A convicted kidnapper said Thursday that he hopes a Kennewick family gets justice one day for being terrorized in their home, but maintained that he wasn’t part of it.
Vicente Guizar Figueroa told a judge that he too is hoping for justice in appealing his guilty verdicts for the February 2011 crime.
“I want to say I’m sorry for what happened to the Welsh family,” Figueroa said. “I know I was found guilty (by a jury), but that doesn’t make me guilty, your honor. That doesn’t mean I was there.”
“What happened to them was really unfair, but this is really unfair to me, too,” he added.
Judge Vic VanderSchoor ordered Figueroa to serve 50 years in prison for forcing his way into the family’s home and ordering the father to open his jewelry store.
Figueroa, 21, of California, was convicted in Benton County Superior Court of first-degree robbery, vehicle theft, two counts of first-degree burglary and five counts of first-degree kidnapping.
He already is serving almost 30 years for a nearly identical robbery outside Bakersfield. He will finish that sentence before being returned to Washington state to do the additional time.
Of the 50-year Washington term, 20 years must be served without any credit for good behavior. That’s because he was armed with a gun during the home invasion and when helping steal $370,000 in diamonds, precious gemstones and gold from Touchstone Jewelers.
Defense attorney Catherine Harkins asked for a sentence below the standard range of 49 1/2 years, because her client was 15 at the time of the crime.
She cited Washington case law in noting that VanderSchoor could consider poor judgment, susceptibility to outside influences and youth.
“The jury didn’t find whether or not he’d been one of the people planning or if he had some small part,” Harkins said.
The jury felt he had something to do with the crime as an accomplice, and the fact his fingerprints were found in the victim’s vehicle, she said.
If Figueroa had been arrested in 2011 and the case had remained in the juvenile system, he would have been looking at six to 10 years, Harkins said.
“He’s going to be (in a California prison) for a long time anyway, at least 20 more years. Anything beyond that, is it really going to serve any punishment or any determent?” she said.
“I know the victims, I’m sure, want him to pay for what he’s done. But doing more than 29 years is also not going to give them any extra relief, I don’t think,” she added.
Figueroa also faces deportation to Mexico once he has served all his time.
Though Figueroa was one of three gunmen in the Kennewick home invasion, no one else has been charged.

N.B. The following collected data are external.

(** A temporary outside the registers into a free one. *)
Lemma moved_load L D K A t r A' :
  inv L D K A -> readable L D t -> fixed t = false ->
  val_type (temps A t) = TEMP_VAL_MEM \/ val_type (temps A t) = TEMP_VAL_CONST ->
  reg_to_temp A r = -1 -> room_reg tgt r ->
  replaced A t (in_register r (bool_decide (val_type (temps A t) = TEMP_VAL_MEM)) (temps A t)) A' ->
  moved L D K (fun x => x <> r) A A' [fetch (temps A t) (type s t) r].
Proof.
  intros HI HR Ft Hty Er Rr Hrep. destruct HR as [Ht HD].
  pose proof (inv_tok _ _ _ _ _ _ _ HI t Ht Ft) as Hk. set (ts := in_register _ _ _) in *.
  assert (in_reg ts = true /\ reg ts = r) as [E1 E2] by done.
  apply (moved_replaced s tgt T host junk L D K _ A t ts); try done.
  - intros _. split; [by rewrite E2|]. split; [left; by rewrite E2|]. subst ts. cbn. intros Hm%bool_decide_eq_true.
    by apply (readable_slot L D K A t HI).
  - split; try done.
    + intros Hd. destruct (HD Ft) as [Hd' _]. congruence.
    + intros Hm. right. split; [done|]. subst ts. cbn. apply bool_decide_eq_true.
      destruct (tk_mem _ _ _ _ _ _ Hk Hm) as [?|[Hi _]]; [done|]. apply in_reg_type in Hi. destruct Hty; congruence.
  - intros E B X v h HE HX HB Hr. destruct (fetch_hexec (temps A t) (type s t) r h) as (x & Ex).
    exists (set_hreg h r x). cbn [TcgHost.hexecs]. rewrite Ex. split; [done|]. split; [done|]. split; [|split].
    + intros y Hy. cbn. by destruct (Z.eqb_spec y r).
    + split; [|split; [|done]].
      * intros y Hy. cbn. destruct (Z.eqb_spec y r) as [->|]; [|done]. destruct Rr. congruence.
      * intros y Hy1 _. cbn. destruct (Z.eqb_spec y r) as [->|]; [done|done].
    + split; [|done]. intros Xt. assert (extends A E) as HXA.
      { apply (extends_trans s T _ A'); [|done]. by apply (replaced_extends s T A t ts). }
      pose proof (fetch_value L D K A t r E B X v h _ HI (conj Ht HD) ltac:(destruct Hty; congruence) HE HXA Hr Xt Ex) as Hv.
      unfold holds. change (val_type ts) with TEMP_VAL_REG. rewrite E2. split; [done|]. subst ts. cbn.
      intros Hm%bool_decide_eq_true. pose proof (rel_temp _ _ _ _ _ _ _ _ _ _ Hr t Ht Ft Xt) as Hh. unfold holds in Hh.
      rewrite Hm in Hh. apply Hh. left. by apply HD.
Qed.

Prosecutors have “a strong suspicion” that his older brother, Humberto Guizar-Figueroa, also was a participant since he was convicted in the California case. However, there is no physical evidence, fingerprints or DNA linking him to the scene.
The fingerprints of Vicente Figueroa — who also has been identified as Vincente — were found on three pieces of paper left behind in Mark Welsh’s abandoned car after the store robbery.
That paper reportedly was on a clipboard Figueroa and another suspect used as they claimed to be with a power company and asked to get inside the Kennewick home to check some things.
They were told to come back later, but pushed their way inside and pulled out guns while donning face masks.
The men held Mark Welsh’s wife, two daughters and young grandson hostage until Welsh came home. Then, as a third man watched the family, the first two suspects took Welsh to the Clearwater Avenue store in Marineland Village and ordered him to disarm the alarm, turn off the lights and open the safe.
The robbers took the entire inventory, which was never recovered.
Figueroa and his brother had visited their mother at her Grandview home in 2011, and used her SUV to drive together down to California in the late spring.
The brothers are charged in Yakima with a similar crime involving the owner of a pawn shop in January 2011.
Benton County Deputy Prosecutor Terry Bloor said Welsh is “being very practical” and not asking for restitution. However, Bloor told the judge to leave that option open for six months in case Welsh changes his mind.
Bloor read letters in court from Welsh’s two daughters about the traumatizing experience.
Mackenzie Welsh said she cannot imagine how Figueroa feels facing so much time behind bars, but said his conviction does not bring her any relief, satisfaction or joy.
“It’s heartbreaking … because I know that you are better than what you did,” Mackenzie Welsh wrote. “Vincente, you were made for more than crime and prison. You are valuable … and worthy of love.”
“What you did is wrong, we both know that. It’s not in question,” she added. “Your actions wounded my family, and we still need healing, even five years later.”